Across the Neversink River were a few more shops: Katz's Bakery and Lebed’s drug store were practically facing one another. Katz’s made the best pumpernickel and rye bread; and on Sunday’s Lebed’s was my grandfather’s haunt. He would buy the Sunday paper, his tobacco, Grandma’s Lucky Strikes, and whatever else he needed on a pretext to chat. He was friendly in Katz’s but lingered in Lebed’s. Both places were owned by Jewish families. My grandfather was Irish Catholic.
He would chat with Mr. Lebed, and to anyone else who wandered into the store.
He gave money to help others, disregarding their religions or beliefs. He never missed a chance to donate to a good cause. If there was a hand-out, or a box out, he would drop money into it.
And, he quickly accepted my Quaker mother to the family as if there was no difference between her and his relatives of Catholic faith.
Conclusion: Filling the Bellies and Filling Hearts
He was supporting his own mother and, for a while, his half-brothers. The Higginses added 5 more children after 1940.
In case you lost track, my grandparents wed in 1927; my grandmother had just had her 16th birthday and my grandfather was almost 21. They had 13 children in 19 years.
By the 1950s and early 60s when everyone was home for Sunday dinner, we had to all eat in shifts in order to keep people fed, and the food hot. The Higgins children learned how to be efficient.
At Thanksgiving and Christmas, everyone was invited to the Higgins table, my grandfather sat at the head of a bunch of tables borrowed from the fire house. Squeezed in amongst the family members was family friend Hank, fiancés, spouses, boyfriends, kids, and grandkids. We had only the basics: turkey, potatoes, stuffing gravy, cranberry sauce, carrot sticks, and celery, and pie. And spiked egg nog.
My grandmother and grandfather were quite different, as couples often are. While I am sure my grandmother held her ground when she differed with my grandfather, but had he not had her complete backing, he would not have been as happy, as kind or as generous.

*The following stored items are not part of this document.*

Lemma last_message_of_type_loop_exhausted (h : list SceneMessage)
    (types : list string) (source : option string) (n : Z) (i : nat)
    (num_iterations : Z) :
  n <= num_iterations ->
  last_message_of_type_loop h types source (Some n) i num_iterations = None.
Proof.
  intros Hn. destruct i as [|k]; simpl; [done|].
  destruct (h !! k); [|done].
  by assert ((n <=? num_iterations) = true) as -> by (by apply Z.leb_le).
Qed.

Lemma of_type_single (typ_ source : string) (m : SceneMessage) :
  source <> "" ->
  of_type [typ_] (Some source) m
  = String.eqb (typ m) typ_ && String.eqb (msg_source m) source.
Proof.
  intros Hsrc. unfold of_type. simpl.
  apply String.eqb_neq in Hsrc. rewrite Hsrc, orb_false_r. f_equal.
  - destruct (String.eqb (typ m) typ_) eqn:E.
    + apply String.eqb_eq in E. apply bool_decide_eq_true_2.
      by apply list_elem_of_singleton.
    + apply String.eqb_neq in E. apply bool_decide_eq_false_2.
      by rewrite list_elem_of_singleton.
  - destruct (String.eqb (msg_source m) source) eqn:E.
    + apply String.eqb_eq in E. apply bool_decide_eq_true_2. by rewrite E.
    + apply String.eqb_neq in E. apply bool_decide_eq_false_2. congruence.
Qed.

(** X18: for a source that is not empty and a limit of at least one,
    [find_message] and [last_message_of_type] with that one type return the
    same message. *)
Theorem find_message_is_last_message_of_type (s : Scene)
    (typ_ source : string) (max_iterations : Z) :
  source <> "" ->
  1 <= max_iterations ->
  find_message s typ_ source max_iterations
  = last_message_of_type s [typ_] (Some source) (Some max_iterations).
Proof.
  intros Hsrc Hmax. unfold find_message, last_message_of_type.
  assert (Hloop : forall i iterations, iterations < max_iterations ->
            find_message_loop (history s) typ_ source max_iterations i
              iterations
            = last_message_of_type_loop (history s) [typ_] (Some source)
                (Some max_iterations) i iterations).
  { induction i as [|k IH]; intros iterations Hit; simpl; [done|].
    destruct (history s !! k) as [m|]; [|done].
    assert ((max_iterations <=? iterations) = false) as ->
      by (apply Z.leb_gt; lia).
    rewrite of_type_single by done.
    destruct (String.eqb (typ m) typ_ && String.eqb (msg_source m) source);
      [done|].
    destruct (max_iterations <=? iterations + 1) eqn:Hnext.
    - apply Z.leb_le in Hnext.
      by rewrite last_message_of_type_loop_exhausted.
    - apply Z.leb_gt in Hnext. by apply IH. }
  apply Hloop. lia.
Qed.

Lemma rfind_index_ext {A : Type} (p q : A -> bool) (l : list A) (n : nat) :
  (forall x, p x = q x) -> rfind_index p l n = rfind_index q l n.
Proof.
  intros Hpq. induction n as [|n IH]; simpl; [done|].
  destruct (l !! n) as [x|]; [|done]. by rewrite Hpq, IH.
Qed.

(** X19: [last_player_message] is [last_message_of_type] asked for
    character messages of the source [player], without a limit. *)
Theorem last_player_message_is_last_message_of_type (s : Scene) :
  last_player_message s
  = last_message_of_type s ["character"] (Some "player") None.
Proof.
  unfold last_player_message, last_message_of_type.
  rewrite (rfind_index_ext _ (of_type ["character"] (Some "player"))).
  - assert (Hloop : forall i num, (i <= length (history s))%nat ->
              match rfind_index (of_type ["character"] (Some "player"))
                      (history s) i with
              | Some idx => history s !! idx
              | None => None
              end
              = last_message_of_type_loop (history s) ["character"]
                  (Some "player") None i num).
    { induction i as [|k IH]; intros num Hi; simpl; [done|].
      destruct (history s !! k) as [m|] eqn:Hm;
        [|apply lookup_ge_None in Hm; lia].
      destruct (of_type ["character"] (Some "player") m); [done|].
      apply IH. lia. }
    by apply Hloop.
  - intros m. rewrite of_type_single by done.
    unfold is_character, typ. by destruct (msg_class m).
Qed.

(** ** The recent history *)

Section RecentFacts.

Variable count_tokens_message : SceneMessage -> nat.

Lemma message_tokens_push (m : SceneMessage) (l : list SceneMessage) :
  message_tokens count_tokens_message l + Z.of_nat (count_tokens_message m)
  = message_tokens count_tokens_message (m :: l).
Proof. unfold message_tokens. simpl. lia. Qed.

Lemma message_tokens_ge_0 (l : list SceneMessage) :
  0 <= message_tokens count_tokens_message l.
Proof. unfold message_tokens. lia. Qed.

Lemma recent_history_loop_spec (h : list SceneMessage) (max_tokens : Z)
    (i : nat) (recent : list SceneMessage) :
  (i <= length h)%nat ->
  recent = [] \/ message_tokens count_tokens_message recent < max_tokens ->
  let result :=
    recent_history_loop count_tokens_message h max_tokens i recent
      (message_tokens count_tokens_message recent) in
  exists k : nat,
    (k <= i)%nat /\ (0 < i -> k < i)%nat
    /\ result = drop k (take i h) ++ recent
    /\ (k = O \/ max_tokens <= message_tokens count_tokens_message result)
    /\ (forall m rest, result = m :: rest ->
          rest = [] \/ message_tokens count_tokens_message rest < max_tokens).
Proof.
  revert recent. induction i as [|j IH]; intros recent Hi Hinv;
    cbn [recent_history_loop].
  - exists O. split; [lia|]. split; [lia|]. split; [by rewrite take_0|].
    split; [by left|].
    intros m rest ->. destruct Hinv as [Hnil|Hlt]; [discriminate|].
    rewrite <- message_tokens_push in Hlt. right.
    pose proof (message_tokens_ge_0 rest). lia.
  - destruct (h !! j) as [m|] eqn:Hm; [|apply lookup_ge_None in Hm; lia].
    assert (Hlast : drop j (take (S j) h) = [m]).
    { rewrite (take_S_r h j m Hm), drop_app_length'; [done|].
      rewrite length_take. lia. }
    cbv zeta. rewrite message_tokens_push.
    destruct (max_tokens <=? message_tokens count_tokens_message (m :: recent))
      eqn:Hstop.
    + apply Z.leb_le in Hstop. exists j.
      split; [lia|]. split; [lia|]. split; [by rewrite Hlast|].
      split; [by right|]. intros x rest [= <- <-]. done.
    + apply Z.leb_gt in Hstop.
      destruct (IH (m :: recent) ltac:(lia) ltac:(by right))
        as (k & Hk & _ & Hres & Hstopped & Hmin).
      exists k. split; [lia|]. split; [lia|]. split; [|done].
      rewrite Hres, (take_S_r h j m Hm), drop_app_le, <- app_assoc; [done|].
      rewrite length_take. lia.
Qed.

In her own way, my grandmother did her own work in making him a Good and Generous man.
The Nature of Generosity
The uniqueness of human language as opposed to animal language is that it is both infinite, and ‘generative’ or creative. Humans are given the privilege of being generous in multiple ways, and there are creative ways to be generous.
Generosity is transformative. A truly generous person is going to become a more godly person, for they’ll see they are not the beginning and the end, but a human conduit for God’s love.
Before our thanksgiving or Christmas meals, my grandfather would say the blessing, it never varied. He made the sign of the Cross to indicate the commencement of the prayer. Then recite the Lords Prayer, which while short, can be a wonderful summary of our existence and our persistence on earth.
“Our Father, Who art in heaven
hallowed be Thy name
Thy kingdom come [which sums up his view of God and the world]
Thy will be done on earth as it is in heaven.
Give us this day our daily bread;
and forgive us our trespasses as we forgive those who trespass against us;
and lead us not into temptation but deliver us from evil.”
I can never separate the man “Jack” Higgins, who did good deeds, from his Creator God, who gave him the life to do good deeds. I think that’s the way it’s supposed to be.